Nora a les cheveux rêches.
Nora est ignorante.
Nora balbutie.
Nora n’en est qu’une piscine.
Nous sommes le 23 juin 1902, Nora a 16 ans, mais son physique est encore celui d’une enfant. Elle est toujours silencieuse, Nora, parce qu’elle manque d’assurance et parce qu’elle bégaie quand elle parle.
Nous sommes le 23 juin 1902 et Milan se réveille avec 400 filles en grève ; ce sont les soi-disant piscinesdes filles entre 6 et 13 ans qui ont appris le métier de couturière, modiste ou repasseuse.
Exploitées, sous-payées, maltraitées et sans aucun droit, ces filles travaillaient jusqu’à 14 heures par jour pour quelques centimes seulement ; leur tâche était de distribuer les vêtements au domicile des clients et ils le faisaient en transportant avec eux des cartons, appelés cartons. télégrammesqui est allé jusqu’à penser à 10 kilos.
Ce matin de juin, quelque chose d’absolument inattendu a commencé, une situation dont, au début, les gens se sont presque moqués, riant même à voix basse devant cette pléthore de petites filles qui hurlaient.
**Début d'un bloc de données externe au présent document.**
(** * metaseq/cli/interactive_cli.py: the batch generation loop

    A shallow embedding of [worker_main] and [make_caninical_smiles] of
    [metaseq/cli/interactive_cli.py], together with the Python operations
    they rely on: true division of integers followed by [math.ceil],
    list repetition, ["\n".join], the bare [try/except], a file system
    keyed by path, and the external services (the generator, the SELFIES
    decoder, RDKit, parmap, the broadcast primitive) as an explicit
    environment. *)

From Stdlib Require Import ZArith Lia String Ascii List Bool.
From stdpp Require Import base gmap strings list.

Local Open Scope string_scope.
Local Open Scope Z_scope.

(* ===================================================================== *)
(** ** Python results: a value or a raised exception *)
(* ===================================================================== *)

Inductive exn : Type :=
| ZeroDivisionError
| OverflowError
| TypeError
| IndexError
| SystemExit (code : Z)
| ServiceError (what : string).

Inductive result (A : Type) : Type :=
| Ok (a : A)
| Raise (e : exn).

Arguments Ok {A} a.
Arguments Raise {A} e.

(** Sequencing of computations that may raise. *)
Definition and_then {A B} (r : result A) (f : A -> result B) : result B :=
  match r with
  | Ok a => f a
  | Raise e => Raise e
  end.

(* ===================================================================== *)
(** ** [math.ceil(a / b)] on Python integers *)
(* ===================================================================== *)

Module PyNum.

(** True division of two [int]s gives the float nearest to the exact
    quotient (ties to even), and [math.ceil] of a float gives an [int]
    again. A finite binary64 value is [(-1)^fneg * fmant * 2^fexp]. *)
Record float : Type := mkfloat { fneg : bool; fmant : Z; fexp : Z }.

(** The integer nearest to [n / d], ties to even ([0 <= n], [0 < d]). *)
Definition round_half_even (n d : Z) : Z :=
  let q := n / d in
  let r := n mod d in
  if 2 * r <? d then q
  else if d <? 2 * r then q + 1
  else if Z.even q then q else q + 1.

(** [a / b < 2^e], for positive [a] and [b] and any integer [e]. *)
Definition ratio_lt_pow2 (a b e : Z) : bool :=
  if 0 <=? e then a <? b * 2 ^ e else a * 2 ^ (- e) <? b.

(** The exponent [e] with [2^e <= a / b < 2^(e+1)], for positive [a], [b]. *)
Definition floor_log2_ratio (a b : Z) : Z :=
  let e0 := Z.log2 a - Z.log2 b in
  if ratio_lt_pow2 a b e0 then e0 - 1 else e0.

(** The quotient of two positive integers rounded to 53 significant bits
    (to the fixed quantum [2^-1074] in the subnormal range), as mantissa
    and exponent. *)
Definition pos_truediv (a b : Z) : Z * Z :=
  let e := floor_log2_ratio a b in
  let x := Z.max (e - 52) (-1074) in
  let m := if 0 <=? x then round_half_even a (b * 2 ^ x)
           else round_half_even (a * 2 ^ (- x)) b in
  (m, x).

(** [a / b] on two [int]s: the correctly rounded quotient;
    [ZeroDivisionError] on a zero divisor, [OverflowError] when the
    rounded quotient does not fit a float. *)
Definition int_truediv (a b : Z) : result float :=
  if b =? 0 then Raise ZeroDivisionError
  else if a =? 0 then Ok (mkfloat (b <? 0) 0 0)
  else
    let '(m, x) := pos_truediv (Z.abs a) (Z.abs b) in
    if 2 ^ 1024 <=? m * 2 ^ (Z.max x 0) then Raise OverflowError
    else Ok (mkfloat (xorb (a <? 0) (b <? 0)) m x).

(** [math.ceil(f)] for a finite float. *)
Definition math_ceil (f : float) : Z :=
  let m := fmant f in
  let x := fexp f in
  if fneg f then
    (if 0 <=? x then - (m * 2 ^ x) else - (m / 2 ^ (- x)))
  else
    (if 0 <=? x then m * 2 ^ x else - ((- m) / 2 ^ (- x))).

(** [math.ceil(a / b)]. *)
Definition ceil_truediv (a b : Z) : result Z :=
  and_then (int_truediv a b) (fun f => Ok (math_ceil f)).

End PyNum.


(* ===================================================================== *)
(** ** Data: requests, generations, configuration *)
(* ===================================================================== *)

(** The keyword arguments of [generator.generate], the dict
    [request_object]. *)
Module Req.
Record t : Type := mk {
  inputs : list (list Z);
  max_tokens : option Z;
  min_tokens : list Z;
  temperature : PyNum.float;
  top_p : PyNum.float;
  logprobs : Z;
  n : Z;
  best_of : option Z;
  echo : bool;
  stop : option Z;
  seed : Z;
  use_cuda : bool
}.
End Req.

(** One candidate of one prompt slot, a dict with (among others) the key
    ["text"]; [generate] returns a list of candidates per slot. *)
Record Candidate : Type := mkCandidate { text : string; tokens : list string }.

Definition Generations : Type := list (list Candidate).

(** The fields of [cfg] that [worker_main] reads. *)
Module Cfg.
Record t : Type := mk {
  batch_size : Z;                 (* cfg.dataset.batch_size *)
  seed : Z;                       (* cfg.common.seed *)
  output_file_path : string;      (* cfg.generation.output_file_path *)
  temperature : PyNum.float;      (* cfg.generation.temperature *)
  sampling_topp : PyNum.float;    (* cfg.generation.sampling_topp *)
  logprobs : Z;                   (* cfg.generation.logprobs *)
  beam : Z;                       (* cfg.generation.beam *)
  generation_len : Z;             (* cfg.generation.generation_len *)
  mol_repr : string;              (* cfg.generation.mol_repr *)
  distributed_rank : Z            (* cfg.distributed_training.distributed_rank *)
}.
End Cfg.

(** The external services, as the process sees them. [generate k r] is
    the result of the [k]-th call of [generator.generate] in this process
    (the generator samples, so the result depends on the call);
    [pool k] tells whether [parmap.map] as a whole gets through in
    round [k] or raises, whatever its items do. *)
Record World : Type := mkWorld {
  mol : Type;
  generate : nat -> Req.t -> result Generations;
  sf_decoder : string -> result string;
  MolFromSmiles : string -> result (option mol);
  MolToSmiles : option mol -> result string;
  pool : nat -> result unit
}.

(* ===================================================================== *)
(** ** Effects: the trace, the file system, the broadcast inbox *)
(* ===================================================================== *)

Inductive Event : Type :=
| EGeneratorInterface                       (* GeneratorInterface(cfg) *)
| ELoadModel                                (* generator.load_model() *)
| ELogLoaded (rank : Z)                     (* logger.info("loaded model ...") *)
| EBroadcast (v : option Req.t)             (* broadcast_object on the source rank *)
| EReceive (v : option Req.t)               (* broadcast_object on another rank *)
| EExists (path : string) (found : bool)    (* os.path.exists *)
| EPrint (s : string)                       (* print of a string *)
| EPrintRequest (r : Req.t)                 (* print(request_object) *)
| EOpen (path : string)                     (* open(path, "wt+") *)
| EGenerate (r : option Req.t)              (* generator.generate, keywords r *)
| EWrite (s : string).                      (* csv_file.write(s) *)

(** What a process can touch: the files by path, and the values that
    rank 0 publishes and this process has still to receive. *)
Record Proc : Type := mkProc {
  fs : gmap string string;
  inbox : list (option Req.t)
}.

(** How a piece of the program ends: it returns, it raises, or it waits
    for ever on a broadcast that is never published. *)
Inductive Outcome (A : Type) : Type :=
| Returned (a : A)
| Raised (e : exn)
| Blocked.

Arguments Returned {A} a.
Arguments Raised {A} e.
Arguments Blocked {A}.

Record Run (A : Type) : Type := mkRun {
  trace : list Event;
  final : Proc;
  outcome : Outcome A
}.

Arguments mkRun {A} trace final outcome.
Arguments trace {A} r.
Arguments final {A} r.
Arguments outcome {A} r.

Definition M (A : Type) : Type := Proc -> Run A.

Definition ret {A} (a : A) : M A := fun st => mkRun [] st (Returned a).

Definition bind {A B} (m : M A) (f : A -> M B) : M B := fun st =>
  let r := m st in
  match outcome r with
  | Returned a => let r' := f a (final r) in
                  mkRun (trace r ++ trace r') (final r') (outcome r')
  | Raised e => mkRun (trace r) (final r) (Raised e)
  | Blocked => mkRun (trace r) (final r) Blocked
  end.

Declare Scope py_scope.
Delimit Scope py_scope with py.
Notation "x <- m ;;; k" := (bind m (fun x => k))
  (at level 100, m at next level, right associativity) : py_scope.
Notation "m ;;; k" := (bind m (fun _ => k))
  (at level 100, right associativity) : py_scope.
Local Open Scope py_scope.

Definition emit (e : Event) : M unit := fun st => mkRun [e] st (Returned tt).

Definition raise {A} (e : exn) : M A := fun st => mkRun [] st (Raised e).

(** A pure computation that may raise. *)
Definition lift {A} (r : result A) : M A := fun st =>
  mkRun [] st (match r with Ok a => Returned a | Raise e => Raised e end).

(** [try: m  except: h] with a bare [except], which catches every
    exception. *)
Definition try_except {A} (m h : M A) : M A := fun st =>
  let r := m st in
  match outcome r with
  | Raised _ => let r' := h (final r) in
                mkRun (trace r ++ trace r') (final r') (outcome r')
  | _ => r
  end.

(** [for x in xs: body x]. *)
Fixpoint for_each {A} (xs : list A) (body : A -> M unit) : M unit :=
  match xs with
  | [] => ret tt
  | x :: xs' => body x ;;; for_each xs' body
  end.

(** [map] of a function that may raise, left to right. *)
Fixpoint map_result {A B} (f : A -> result B) (xs : list A) : result (list B) :=
  match xs with
  | [] => Ok []
  | x :: xs' =>
      and_then (f x) (fun y =>
      and_then (map_result f xs') (fun ys => Ok (y :: ys)))
  end.

(* ===================================================================== *)
(** ** Python strings and lists *)
(* ===================================================================== *)

(** The one-character string ["\n"]. *)
Definition nl : string := String "010"%char EmptyString.

(** [sep.join(xs)] raises [TypeError] at an item that is not a [str];
    the items here are [str] or [None]. *)
Definition expect_str (o : option string) : result string :=
  match o with
  | Some s => Ok s
  | None => Raise TypeError
  end.

Definition join (sep : string) (xs : list (option string)) : result string :=
  and_then (map_result expect_str xs) (fun ss => Ok (String.concat sep ss)).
Parmi eux il y a aussi notre Nora.
À partir du tableau d’Emilio Longoni, Silvia Montemurro crée un personnage qui fait battre le cœur, une petite fille dont le contour est fait de larmes et de douleur et dont l’âme est pleine de solitude.
Nora ne s’est jamais aimée et a toujours pensé qu’elle décevait tout le monde. Cette insécurité la conduira, dès son plus jeune âge, à se lier, presque morbidement, avec Lisa, une fille de son âge en qui Nora voit tout ce qu’elle aimerait être.
Lisa est sûre d’elle, belle, toujours soignée, parfumée. À eux, quelque temps plus tard, s’ajoute Angélique, tout aussi belle, tout aussi sûre d’elle… peut-être un peu trop au goût de Nora.
Je regardais mes deux amis enfermés dans quelque chose qui n’était plus un trio, mais un pas de deux, dont j’étais exclu.
Parmi eux trois, Achille, ce garçon de magasin à la plume indisciplinée qui lui tombe toujours sous les yeux, que Nora regarde furtivement depuis qu’elle est enfant.
Le roman de Montemurro alterne le récit historique relatif à la grève avec lequel ils piscines ils ont réussi à obtenir les premiers petits droits, mais surtout à déclencher une révolution pour ce qu’était le monde du travail, bientôt imité par d’autres catégories de travailleurs, selon les pensées de Nora
Ce qui prévaut, c’est précisément l’histoire personnelle de notre protagoniste, partagée entre la solitude, les trahisons de ses amis, la douleur de la perte précoce de son père et ce sentiment d’incapacité qui, malgré tout, l’accompagnera même pendant sa vie d’adulte. .
Malgré la brièveté du roman, à un moment donné, il m’a semblé que le récit relatif à Nora devenait excessif, au détriment de cette grève révolutionnaire qui, d’une certaine manière, a réellement changé le sort de la piscines.
Nora est certes un personnage fragile et particulier, mais trop souvent ses pensées prennent le dessus sur le roman, rendant la dernière partie de l’histoire un peu lente et lourde.